=== Your goal ===
Would you reproduce exactly the lines below from the one holding "[diffFormatters/entity], the three" through the one holding "(items : list value)", inclusive, and no others?

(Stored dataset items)
──────────────────────────────
(** * Revision diffs of bookbrainz-site: the route [src/server/routes/revision.js]

    The route handler [router.get('/:id')] fetches a revision together with
    the per-entity-kind revisions that carry the same id, diffs each of them
    against its parent, classifies every raw change with the classifier of
    its entity kind and sends the concatenated diffs to the page.

    The file embeds the five classifiers, [diffRevisionsWithParents] and the
    handler.  The helper modules the route imports ([diffFormatters/base],
    [diffFormatters/entity], the three set formatters) are interfaces here:
    records of functions the classifiers are parametrised by.  A second part
    instantiates them from the written specification. *)

From Stdlib Require Import String Ascii List Bool Arith ZArith Lia.
From Stdlib Require Import Permutation.
Import ListNotations.
Open Scope string_scope.

(** ** JavaScript values carried by a change *)

#[local] Set Warnings "-register-all".

Inductive value : Type :=
| VNull
| VBool (b : bool)
| VNum (n : Z)
| VStr (s : string)
| VArr (items : list value)
| VObj (fields : list (string * value)).

(** ** The parts of lodash the route calls *)

Module Lodash.

(** [_.isEqual] on two paths: deep equality of arrays of strings. *)
Fixpoint isEqual (p q : list string) : bool :=
  match p, q with
  | [], [] => true
  | x :: p', y :: q' => String.eqb x y && isEqual p' q'
  | _, _ => false
  end.

Definition code (a : ascii) : nat := nat_of_ascii a.

Definition between (lo hi : nat) (a : ascii) : bool :=
  ((lo <=? code a) && (code a <=? hi))%nat.

Definition isLower : ascii -> bool := between 97 122.
Definition isUpper : ascii -> bool := between 65 90.
Definition isDigit : ascii -> bool := between 48 57.
Definition isLetter (a : ascii) : bool := isLower a || isUpper a.

(** The complement of lodash's [reAsciiWord] class
    [\x00-\x2f\x3a-\x40\x5b-\x60\x7b-\x7f]. *)
Definition isAsciiWordChar (a : ascii) : bool :=
  negb (between 0 47 a || between 58 64 a || between 91 96 a
        || between 123 127 a).

(** [reHasUnicodeWord]:
    [a-z][A-Z] | [A-Z]{2}[a-z] | [0-9][a-zA-Z] | [a-zA-Z][0-9] | [^a-zA-Z0-9 ] *)
Fixpoint hasUnicodeWord (s : string) : bool :=
  match s with
  | EmptyString => false
  | String a s' =>
      negb (isLetter a || isDigit a || Ascii.eqb a " "%char)
      || match s' with
         | EmptyString => false
         | String b s'' =>
             (isLower a && isUpper b)
             || (isDigit a && isLetter b)
             || (isLetter a && isDigit b)
             || match s'' with
                | EmptyString => false
                | String c _ => isUpper a && isUpper b && isLower c
                end
         end
      || hasUnicodeWord s'
  end.

Definition flush (cur : list ascii) : list string :=
  match cur with
  | [] => []
  | _ => [string_of_list_ascii (rev cur)]
  end.

(** [asciiWords]: the maximal runs of word characters, in order. *)
Fixpoint asciiWordsFrom (cur : list ascii) (s : string) : list string :=
  match s with
  | EmptyString => flush cur
  | String a s' =>
      if isAsciiWordChar a then asciiWordsFrom (a :: cur) s'
      else flush cur ++ asciiWordsFrom [] s'
  end.

Definition asciiWords : string -> list string := asciiWordsFrom [].

Definition toUpper (a : ascii) : ascii :=
  if isLower a then ascii_of_nat (code a - 32) else a.

Definition upperFirst (s : string) : string :=
  match s with
  | EmptyString => EmptyString
  | String a s' => String (toUpper a) s'
  end.

(** The compounder drops apostrophes before it splits into words. *)
Fixpoint dropApostrophes (s : string) : string :=
  match s with
  | EmptyString => EmptyString
  | String a s' =>
      if Ascii.eqb a "'"%char then dropApostrophes s'
      else String a (dropApostrophes s')
  end.

(** [_.startCase]: [createCompounder] folding
    [result + (index ? ' ' : '') + upperFirst(word)] over the words.
    lodash splits with [asciiWords] exactly when [hasUnicodeWord] is false;
    that is the splitter embedded here, and [startCase_fields_ascii] below
    shows that every string the route passes takes that branch.  On ASCII
    input [deburr] changes nothing.  Strings for which [hasUnicodeWord]
    holds, camel-cased names among them, are split otherwise by lodash and
    lie outside this embedding. *)
Definition startCase (s : string) : string :=
  String.concat " " (map upperFirst (asciiWords (dropApostrophes s))).

(** [_.concat] of arrays: each array argument is spliced in, in order. *)
Definition concat {A : Type} (arrays : list (list A)) : list A :=
  List.concat arrays.

End Lodash.

(** ** Raw changes *)

(** Modelled from the spec: the kind of a change; changes are produced by
    [revision.diff(parent)], which is not part of the route. *)
Inductive ChangeKind : Type := Added | Removed | Modified.

(** Modelled from the spec: the raw change of section 3, produced by the
    absent [revision.diff(parent)].  The route reads nothing but [path]. *)

Record RawChange : Type := mkChange {
  path : list string;
  kind : ChangeKind;
  lhs : option value;
  rhs : option value
}.

(** What a classifier hands back: its own literal [null], its own literal
    [[]], or the value of the formatter call it returns.  [Formatted v]
    records which [return] was taken; the value [v] is the formatter's
    business and may itself be any JavaScript value. *)
Inductive Returned (F : Type) : Type :=
| Null
| EmptyArray
| Formatted (v : F).

Arguments Null {F}.
Arguments EmptyArray {F}.
Arguments Formatted {F} v.

Definition isFormatted {F : Type} (r : Returned F) : bool :=
  match r with
  | Formatted _ => true
  | _ => false
  end.

(** ** Interfaces of the imported formatter modules *)

(** [helpers/diffFormatters/base].  The label of [formatAreaChange] is an
    optional argument: [None] is a call that leaves it out. *)
Record BaseFormatter (F : Type) : Type := {
  formatScalarChange : RawChange -> string -> F;
  formatGenderChange : RawChange -> F;
  formatEndedChange : RawChange -> F;
  formatTypeChange : RawChange -> string -> F;
  formatAreaChange : RawChange -> option string -> F
}.

Arguments formatScalarChange {F} _ _ _.
Arguments formatGenderChange {F} _ _.
Arguments formatEndedChange {F} _ _.
Arguments formatTypeChange {F} _ _ _.
Arguments formatAreaChange {F} _ _ _.

(** [helpers/diffFormatters/languageSet], [publisherSet], [releaseEventSet]. *)
Record SetFormatter (F : Type) : Type := {
  changed : RawChange -> bool;
  format : RawChange -> F
}.

Arguments changed {F} _ _.
Arguments format {F} _ _.

(** ** The five classifiers *)

Section Classifiers.

Variable F : Type.
Variable baseFormatter : BaseFormatter F.
Variables publisherSetFormatter releaseEventSetFormatter
  languageSetFormatter : SetFormatter F.

Import Lodash.

Definition formatAuthorChange (change : RawChange) : Returned F :=
  if isEqual (path change) ["beginDate"] then
    Formatted (formatScalarChange baseFormatter change "Begin Date")
  else if isEqual (path change) ["endDate"] then
    Formatted (formatScalarChange baseFormatter change "End Date")
  else if isEqual (path change) ["gender"] then
    Formatted (formatGenderChange baseFormatter change)
  else if isEqual (path change) ["ended"] then
    Formatted (formatEndedChange baseFormatter change)
  else if isEqual (path change) ["type"] then
    Formatted (formatTypeChange baseFormatter change "Author Type")
  else if isEqual (path change) ["beginArea"]
          || isEqual (path change) ["beginArea"; "name"] then
    Formatted (formatAreaChange baseFormatter change (Some "Begin Area"))
  else if isEqual (path change) ["endArea"]
          || isEqual (path change) ["endArea"; "name"] then
    Formatted (formatAreaChange baseFormatter change (Some "End Area"))
  else Null.

Definition formatEditionChange (change : RawChange) : Returned F :=
  if isEqual (path change) ["editionGroupBbid"] then
    Formatted (formatScalarChange baseFormatter change "EditionGroup")
  else if changed publisherSetFormatter change then
    Formatted (format publisherSetFormatter change)
  else if changed releaseEventSetFormatter change then
    Formatted (format releaseEventSetFormatter change)
  else if changed languageSetFormatter change then
    Formatted (format languageSetFormatter change)
  else if isEqual (path change) ["width"]
          || isEqual (path change) ["height"]
          || isEqual (path change) ["depth"]
          || isEqual (path change) ["weight"] then
    Formatted (formatScalarChange baseFormatter change
                 (startCase (hd "" (path change))))
  else if isEqual (path change) ["pages"] then
    Formatted (formatScalarChange baseFormatter change "Page Count")
  else if isEqual (path change) ["editionFormat"] then
    Formatted (formatTypeChange baseFormatter change "Edition Format")
  else if isEqual (path change) ["editionStatus"] then
    Formatted (formatTypeChange baseFormatter change "Edition Status")
  else Null.

Definition formatPublisherChange (change : RawChange) : Returned F :=
  if isEqual (path change) ["beginDate"] then
    Formatted (formatScalarChange baseFormatter change "Begin Date")
  else if isEqual (path change) ["endDate"] then
    Formatted (formatScalarChange baseFormatter change "End Date")
  else if isEqual (path change) ["ended"] then
    Formatted (formatEndedChange baseFormatter change)
  else if isEqual (path change) ["type"] then
    Formatted (formatTypeChange baseFormatter change "Publisher Type")
  else if isEqual (path change) ["area"]
          || isEqual (path change) ["area"; "name"] then
    Formatted (formatAreaChange baseFormatter change None)
  else Null.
──────────────────────────────
=== Solution to this exercise ===
    [diffFormatters/entity], the three set formatters) are interfaces here:
    records of functions the classifiers are parametrised by.  A second part
    instantiates them from the written specification. *)

From Stdlib Require Import String Ascii List Bool Arith ZArith Lia.
From Stdlib Require Import Permutation.
Import ListNotations.
Open Scope string_scope.

(** ** JavaScript values carried by a change *)

#[local] Set Warnings "-register-all".

Inductive value : Type :=
| VNull
| VBool (b : bool)
| VNum (n : Z)
| VStr (s : string)
| VArr (items : list value)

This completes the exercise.